Foreign institutional investors continued to pour money into Indian equities in the third quarter of FY13, pumping in $8.4 billion during the period. FIIs now hold about 20 percent in the BSE100, which is an all-time high. By contrast, domestic institutional investors (DIIs) sold $3.4 billion during the quarter.
FII flows into Indian equities are seen to be robust in the fourth quarter as well, with the Reserve Bank of India (RBI) beginning the easing of interest rates and a firm reform push being provided by the government.
According to an Edelweiss report on institutional ownership trends, the major chunk of the FII inflows was hogged by the banks, financial services and insurance (BFSI) sector, where 41 percent of the flows went. Besides, the relative positioning of BFSI, autos, utilities, capital goods and materials increased during the quarter, while there was a reduction in the relative positioning in consumers and IT. The proportion of flows to the auto sector also increased to 11 percent from 4 percent in the immediately preceding quarter.

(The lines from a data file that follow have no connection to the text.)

(** Three valid fields on the sample page. *)
Lemma submit_with_feedback_is_silent_witness :
  let b := typed "Ann" "ann@example.org" "Hello" portfolio in
  ∃ b', contactForm_submit 11%nat b = Return b'
    ∧ calls b' = calls b ++ match validate (js "Ann") (js "ann@example.org")
                                    (js "Hello") with
                            | [] => [Reset 11%nat]
                            | _ => []
                            end.
Proof.
  apply (submit_with_feedback_is_silent 11%nat
           (typed "Ann" "ann@example.org" "Hello" portfolio)
           (js "Ann") (js "ann@example.org") (js "Hello") 15%nat).
  - repeat split; vm_compute; reflexivity.
  - vm_compute; reflexivity.
Defined.

(** ** Section ids that need escaping *)

(** C8, as stated, fails for a section whose id holds a double quote: the
    window is in that section alone and a nav link points to it, but the
    selector built from the id is ill-formed, so the listener throws a
    [SyntaxError] and the link does not become active. *)
Lemma scroll_quoted_id_throws :
  let env := bindings quoted in
  filter (λ s, in_range (scrollY quoted + 120) quoted s = true) (sections env)
  = [9%nat]
  ∧ navLinks env = [5%nat; 7%nat]
  ∧ getAttribute quoted 5%nat (js "href")
    = Some (js "#" ++ section_id quoted 9%nat)
  ∧ onScrollHighlight env quoted = Throw SyntaxError quoted
  ∧ contains (final (onScrollHighlight env quoted)) 5%nat (js "active") = false
  ∧ (fire env WindowScroll quoted).2 = [SyntaxError].
Proof. vm_compute. repeat split; congruence. Qed.

(** ** Form owners *)

(** A reset follows the form owner, not the nesting: the input after the
    form that names it in its [form] attribute is reset with the fields of
    the form, and the input inside the form that names another form is
    not. *)
Example reset_follows_form_owner :
  let b := typed "Ann" "ann@example.org" "Hello" tied in
  let b' := final (contactForm_submit 11%nat b) in
  controls b 11%nat = [12; 13; 14; 20]%nat
  ∧ value (heap b' 12%nat) = Some []
  ∧ value (heap b' 20%nat) = Some []
  ∧ value (heap b' 21%nat) = Some (js "kept").
Proof. by vm_compute. Qed.
(** [to_be_bytes] at [k] bytes, and [from_be_bytes]. *)
Fixpoint be_bytes (k : nat) (n : N) : bytes :=
  match k with
  | O => []
  | S k' => be_bytes k' (n / 256) ++ [byte_of (n mod 256)]
  end.
Definition from_be (l : bytes) : N := foldl (λ acc b, acc * 256 + byte_val b)%N 0%N l.

Lemma from_be_snoc l b : from_be (l ++ [b]) = (from_be l * 256 + byte_val b)%N.
Proof. unfold from_be. by rewrite foldl_app. Qed.
Lemma length_be_bytes k n : length (be_bytes k n) = k.
Proof. revert n; induction k as [|k IH]; intros n; simpl; [done|]. rewrite length_app, IH. simpl. lia. Qed.

Lemma from_be_bytes_mod k n : from_be (be_bytes k n) = (n mod 256 ^ N.of_nat k)%N.
Proof.
  revert n; induction k as [|k IH]; intros n; [by rewrite N.mod_1_r|].
  cbn [be_bytes]. rewrite from_be_snoc, IH, byte_val_of by (apply N.mod_lt; lia).
  rewrite Nat2N.inj_succ, N.pow_succ_r', N.Div0.mod_mul_r. lia.
Qed.
Lemma be_bytes_from_be l : be_bytes (length l) (from_be l) = l.
Proof.
  induction l as [|b l IH] using rev_ind; [done|].
  rewrite length_app, Nat.add_comm. simpl. rewrite from_be_snoc.
  pose proof (byte_val_lt b).
  replace ((from_be l * 256 + byte_val b) / 256)%N with (from_be l)
    by (rewrite N.div_add_l by lia; rewrite (N.div_small (byte_val b)); lia).
  replace ((from_be l * 256 + byte_val b) mod 256)%N with (byte_val b)
    by (rewrite N.add_comm, N.Div0.mod_add, N.mod_small; lia).
  by rewrite IH, byte_of_val.
Qed.
Lemma from_be_lt l : (from_be l < 256 ^ N.of_nat (length l))%N.
Proof.
  rewrite <-(be_bytes_from_be l) at 1. rewrite from_be_bytes_mod.
  apply N.mod_lt, N.pow_nonzero. lia.
Qed.
Lemma from_be_u64 n : is_u64 n → from_be (be_bytes 8 n) = n.
Proof. intros Hn. rewrite from_be_bytes_mod. apply N.mod_small. unfold is_u64, u64_max in Hn. simpl. lia. Qed.
Lemma is_u64_from_be l : length l = 8 → is_u64 (from_be l).
Proof. intros Hl. pose proof (from_be_lt l) as H. rewrite Hl in H. unfold is_u64, u64_max. simpl in H. lia. Qed.
Lemma be_bytes_inj k a b :
  (a < 256 ^ N.of_nat k)%N → (b < 256 ^ N.of_nat k)%N → be_bytes k a = be_bytes k b → a = b.
Proof.
  intros Ha Hb H. apply (f_equal from_be) in H.
  by rewrite !from_be_bytes_mod, !N.mod_small in H.
Qed.
Lemma be_bytes_inj64 a b : is_u64 a → is_u64 b → be_bytes 8 a = be_bytes 8 b → a = b.
Proof. unfold is_u64, u64_max. intros ??. apply be_bytes_inj; simpl; lia. Qed.

#[global] Arguments be_bytes : simpl never.

(** [i64::to_be_bytes]: two's complement. *)
Definition be_bytes_i64 (z : Z) : bytes := be_bytes 8 (Z.to_N (z mod 18446744073709551616)).
Lemma length_be_bytes_i64 z : length (be_bytes_i64 z) = 8.
Proof. apply length_be_bytes. Qed.
Lemma be_bytes_i64_inj a b : is_i64 a → is_i64 b → be_bytes_i64 a = be_bytes_i64 b → a = b.
Proof.
  unfold is_i64, be_bytes_i64. intros Ha Hb H.
  assert (∀ z, (0 ≤ z mod 18446744073709551616 < 18446744073709551616)%Z) as Hm
    by (intros; apply Z.mod_pos_bound; lia).
  pose proof (Hm a); pose proof (Hm b).
  apply be_bytes_inj in H; [|change (256 ^ N.of_nat 8)%N with 18446744073709551616%N; lia..].
  apply Z2N.inj in H; [|lia..].
  pose proof (Z.div_mod a 18446744073709551616 ltac:(lia)).
  pose proof (Z.div_mod b 18446744073709551616 ltac:(lia)). lia.
Qed.

(* ------------------------------------------------------------------ *)
(** ** [std::sync::Mutex] *)

(** A mutex is poisoned once a thread panicked while holding it. *)
Record Mutex (A : Type) := mkMutex { poisoned : bool; guarded : A }.
Arguments mkMutex {A}.
Arguments poisoned {A}.
Arguments guarded {A}.

Definition Mutex_new {A} (a : A) : Mutex A := mkMutex false a.

(* ------------------------------------------------------------------ *)
(** ** Lists *)

Lemma app_inj_length {A} (a b c d : list A) :
  length a = length c → a ++ b = c ++ d → a = c ∧ b = d.
Proof. intros Hl H. by apply app_inj_1 in H. Qed.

Compared to the immediate previous quarter where FII flows were to the tune of $8.1 billion, the third quarter figures showed that the FII inflows into Indian markets continued to be robust.
The Edelweiss report showed the FIIs continued to be overweight on BFSI, IT and auto, while they were underweight on sectors like capital goods, energy and consumer. Over the past few quarters, FIIs have been seen to have consistently increased their relative positioning in banks and reducing the relative positions in IT. The top FII buys for the quarter were HDFC, NMDC and HDFC Bank, while Cairn India, DLF and United Phosphorus were top sells for FIIs during the period, the report added.
By contrast to the FII flows, the DII holding in the BSE100 universe dipped to 12 percent during the quarter. DIIs continued to be overweight in consumer, capital goods and the energy sector, while they remained underweight on BFSI and software. The top DII buys during the quarter were NMDC, Reliance Power and Cairn India, while top DII sells were HDFC Bank, Mahindra & Mahindra and L&T.
The outlook for the fourth quarter also is turning out to be similar in terms of FII flows, with DIIs continuing to be net sellers. As at February 9, FIIs pumped in $7.1 billion into Indian equities in the fourth quarter.